There is no employment agreement between Mr. Carroll and Blue Dolphin. Other than the PSA, there is no arrangement between Mr. Carroll and any other person pursuant to which he was selected as an officer of Blue Dolphin. There is no family relationship between Mr. Carroll and any of Blue Dolphin's directors or executive officers. There have been no transactions or any currently proposed transactions in which Mr. Carroll was or is to be a participant in which Mr. Carroll had or will have a direct or indirect material interest other than Mr. Carroll's compensation from Blue Dolphin.
Effective February 15, 2012, Blue Dolphin's Board of Directors made the following appointments to the Board of Directors:
Haag Sherman, 46 - Mr. Sherman authored the book Shattering Orthodoxies: An Economic and Foreign Policy Blueprint for America. He graduated cum laude with a Bachelor of Business Administration in Accounting from Baylor University and earned an honors Juris Doctorate from the University of Texas School of Law. He is also a Certified Public Accountant and a member of the State Bar of Texas. Mr. Sherman serves on the Advisory Board of Baylor University's Hankamer School of Business and sits on the Board of Directors of Plains Capital Bank, where he serves as Chairman of the Compensation Committee and as a member of the Audit Committee.
Herbert N. Whitney, 71 - Mr. Whitney has more than forty-three (43) years of experience in pipeline operations, crude oil supply, product supply, distribution and trading, as well as marine operations and logistics having served in various general manager positions at CITGO Petroleum Corporation. He earned his Bachelor of Science in Civil Engineering from Kansas State University. Mr. Whitney serves on the Board of Directors of Blackwater Midstream Corporation, as well as the Advisory Board of Sheetz, Inc.
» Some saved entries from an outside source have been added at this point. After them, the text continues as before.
(** * sonarr-autoimport-go: filename extraction and catalog reconciliation

    A shallow embedding of [main.go] (the anime workflow): the transform
    pipeline, the pattern extractor, the reconciliation workflow against the
    catalog HTTP API, and the batch loop.

    Conventions.
    - A Go [string] is a sequence of bytes: [string] of the Standard Library.
    - A Go [int] is a 64-bit integer, modelled as [Z]; the code performs no
      arithmetic on the integers it reads apart from counting files.
    - The globals [config], [verbose] and [dryRun] are passed explicitly ([Env]).
    - Go's [regexp], [net/http], [encoding/json], [strings.ToLower],
      [filepath.Join] and [filepath.Base] are library code: the program is
      modelled over an interface [Runtime] that provides them, and the
      theorems hold for every implementation.  A concrete implementation
      ([GoRt]) is also given, to evaluate the program on concrete file names;
      it covers the regular-expression syntax of the default configuration.
    - Indexing a slice out of range panics in Go; a panic is an outcome of
      its own ([Panic]), distinct from a returned error. *)

From Stdlib Require Import String Ascii List ZArith Bool Lia PeanoNat.
From Stdlib Require Import DecimalString.
Import ListNotations.
Open Scope string_scope.
Open Scope Z_scope.

(** ** Strings *)

Module Str.

Definition len (s : string) : Z := Z.of_nat (String.length s).

Definition non_empty (s : string) : bool :=
  match s with EmptyString => false | String _ _ => true end.

Definition is_empty (s : string) : bool := negb (non_empty s).

Fixpoint rev_acc (s acc : string) : string :=
  match s with
  | EmptyString => acc
  | String c s' => rev_acc s' (String c acc)
  end.

Definition rev (s : string) : string := rev_acc s EmptyString.

(** [s[n:]] *)
Fixpoint drop (n : nat) (s : string) : string :=
  match n, s with
  | O, _ => s
  | S n', String _ s' => drop n' s'
  | S _, EmptyString => EmptyString
  end.

(** [s[a:b]] *)
Definition slice (a b : nat) (s : string) : string :=
  String.substring a (b - a) s.

Definition byte (n : nat) : ascii := ascii_of_nat n.

Definition code (c : ascii) : nat := nat_of_ascii c.

(** [strings.HasPrefix] *)
Definition HasPrefix (s p : string) : bool := String.prefix p s.

(** [strings.HasSuffix] *)
Definition HasSuffix (s p : string) : bool := String.prefix (rev p) (rev s).

(** [strings.TrimSuffix]: [s] without the trailing [suffix], or [s] itself. *)
Definition TrimSuffix (s suffix : string) : string :=
  if HasSuffix s suffix
  then String.substring 0 (String.length s - String.length suffix) s
  else s.

(** [strings.Contains] *)
Fixpoint Contains (s sub : string) : bool :=
  String.prefix sub s
  || match s with
     | EmptyString => false
     | String _ s' => Contains s' sub
     end.

Fixpoint trim_left_byte (c : ascii) (s : string) : string :=
  match s with
  | String a s' => if Ascii.eqb a c then trim_left_byte c s' else s
  | EmptyString => s
  end.

(** [strings.TrimRight(s, "/")]: the cutset of the program is the single
    byte ['/']. *)
Definition TrimRightSlash (s : string) : string :=
  rev (trim_left_byte "/"%char (rev s)).

(** [%d] of [fmt.Sprintf]. *)
Definition itoa (z : Z) : string := NilZero.string_of_int (Z.to_int z).

End Str.

(** ** Go library functions with a closed definition *)

Module Go.

(** The white space of [unicode.IsSpace], by UTF-8 encoding: the six ASCII
    bytes of [asciiSpace], U+0085, U+00A0, U+1680, U+2000..U+200A, U+2028,
    U+2029, U+202F, U+205F, U+3000. *)
Definition bytes (l : list nat) : string :=
  fold_right (fun n s => String (Str.byte n) s) EmptyString l.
There is no arrangement pursuant to which Messrs. Sherman and Whitney have agreed to serve on Blue Dolphin's Board of Directors. There is no family relationship between Messrs. Sherman and Whitney and any of Blue Dolphin's directors or executive officers. There have been no transactions or any currently proposed transactions in which Messrs. Sherman and Whitney were or are to be a participant in which Messrs. Sherman and Whitney have or will have a direct or indirect material interest.
(a) Financial statements of business acquired.
The audited consolidated financial statements of LE for the year ended December 31, 2010 and LE's unaudited financial statements for the nine months ended September 30, 2011 are incorporated by reference from the Definitive Proxy Statement on Schedule 14A filed with the Securities and Exchange Commission by Blue Dolphin on December 28, 2011.
(b) Pro forma financial information.
The unaudited pro forma combined financial information of Blue Dolphin and LE for the year ended December 31, 2010 and for the nine months ended September 30, 2011, is incorporated by reference from the Definitive Proxy Statement on Schedule 14A filed with the Securities and Exchange Commission by Blue Dolphin on December 28, 2011.
(c) Shell company transactions.
Not applicable.
(d) Exhibits.
10.1 Purchase and Sale Agreement dated July 12, 2011 by and among Blue Dolphin
Energy Company, Lazarus Energy Holdings, LLC, Lazarus Louisiana Refinery
II, LLC, Lazarus Texas Refinery II, LLC, Lazarus Environmental, LLC,
Lazarus Energy, LLC and Lazarus Energy Development, LLC (incorporated by
reference to Exhibit 10.1 filed in connection with the Form 8-K of Blue
Dolphin Energy Company under the Securities and Exchange Act of 1934,
dated July 22, 2011).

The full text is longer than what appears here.